She had brushed her hair so that the frizz was tamed into waves, lifting from her forehead. He could see the beginning of her pale scalp, where there were tiny flakes of skin.
“Just out,” Jesse said.
He had put on a white shirt and a tie.
“Are you going to Buffalo?”
“I don’t know.”
“Yes, you’re going to Buffalo, you’re all dressed up.”
Jesse stared at the tassels on her shoes.
“I—I just wanted to ask you about your laundry—what you plan on doing with your laundry when you’re at school—”
“I haven’t thought about it,” Jesse said. He felt her eyes on his face, his downcast face. Her fingers moved nervously about the embroidered pocket of her dress.
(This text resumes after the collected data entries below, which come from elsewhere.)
(* ===== verification/ArgzReplace.v ===== *)
(** * Replacing in argument vectors

    [substitute w x s] is the string [s] with every occurrence of [w], from
    the left and without overlaps, replaced by [x]; [__argz_replace] applies
    it to every string of the vector or leaves the vector alone. *)

From S2P Require Import Prelude CMonad CLoop CInt Buffer Cstr Argz ArgzRep ArgzOps.
Open Scope c_scope.

Fixpoint substitute_fuel (fuel : nat) (w x s : list Z) : list Z :=
  match fuel with
  | O => s
  | S fuel => match find_sub w s with
              | None => s
              | Some n => take (Z.to_nat n) s ++ x ++ substitute_fuel fuel w x (drop (Z.to_nat n + length w) s)
              end
  end.

(** Every round but the last shortens the string. *)
Definition substitute (w x s : list Z) : list Z := substitute_fuel (S (length s)) w x s.

Lemma find_sub_split w s n : find_sub w s = Some n ->
  exists a b, s = a ++ w ++ b /\ len a = n /\ take (Z.to_nat n) s = a /\ drop (Z.to_nat n + length w) s = b.
Proof.
  intros E. apply find_sub_spec in E as (a & b & -> & <- & _). exists a, b. unfold len. rewrite Nat2Z.id.
  repeat split; [by rewrite take_app_length|]. by rewrite <- drop_drop, !drop_app_length.
Qed.

Lemma substitute_fuel_enough w x s f g : w <> [] -> (length s < f)%nat -> (length s < g)%nat ->
  substitute_fuel f w x s = substitute_fuel g w x s.
Proof.
  intros Hw. revert s g. induction f as [|f IH]; intros s g Hf Hg; [lia|]. destruct g as [|g]; [lia|].
  cbn [substitute_fuel]. destruct (find_sub w s) as [n|] eqn:E; [|done].
  destruct (find_sub_split w s n E) as (a & b & Es & La & Et & Ed). rewrite Et, Ed.
  do 2 f_equal. assert (length w <> O) by (by destruct w). rewrite Es, !length_app in Hf, Hg. apply IH; lia.
Qed.

Lemma substitute_none w x s : find_sub w s = None -> substitute w x s = s.
Proof. intros E. unfold substitute. cbn [substitute_fuel]. by rewrite E. Qed.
“I bought a laundry case so that you can mail your laundry home, Jesse. I thought it would be the best thing, for you to put your soiled laundry in it and mail it home.…”
“All right,” Jesse said.
“It would be so much trouble for you to do it yourself in a laundromat,” she went on quickly, “or to have it done somewhere.… They don’t know how we want things done. They might put too much starch in your shirts. They wouldn’t bother matching your socks together for you.…”
“All right,” Jesse said
“Did you say you were going to Buffalo?”
Jesse looked up miserably. “I think I will.”
“Good, I have some shopping that has to be done. I’ll go with you.”
“But I’m not going to stay long.…”
“We don’t have to stay long. I just have a few things to buy.”
Jesse said nothing.
“But before we leave I have a few things to do,” Mrs. Pedersen said. “I have to telephone my father and see how he is. Then I have a list, a list of things to do.… I’m going through the list one item at a time so that I don’t get confused or nervous.… Can you wait for me? Can you wait? It will only take ten minutes for me to get ready.”
“All right.”
“Only ten minutes, I promise!”
“I’ll wait in the car.”
After she left he seemed to smell, dizzily, the scent of alcohol. Or was he imagining it?
He got his books and his suit coat and went out to the car. He sighed. A twenty-five-mile drive ahead. The entire right side of his body sagged, it felt aged and alarmed. To sit beside Mrs. Pedersen in the car! That distance! To feel her stirring beside him, crowded in the front seat, feeling her fierce, helpless gaze upon the side of his face.…
He waited. Five minutes passed. Ten minutes. He leafed through a notebook in which he was taking notes, and his handwriting looked odd to him, the handwriting of a stranger. Maybe he had picked up the wrong notebook by mistake …? But no, it was his notebook. He could not concentrate.… He could already smell Mrs. Pedersen’s presence, beside him in the cramped front seat of his car.…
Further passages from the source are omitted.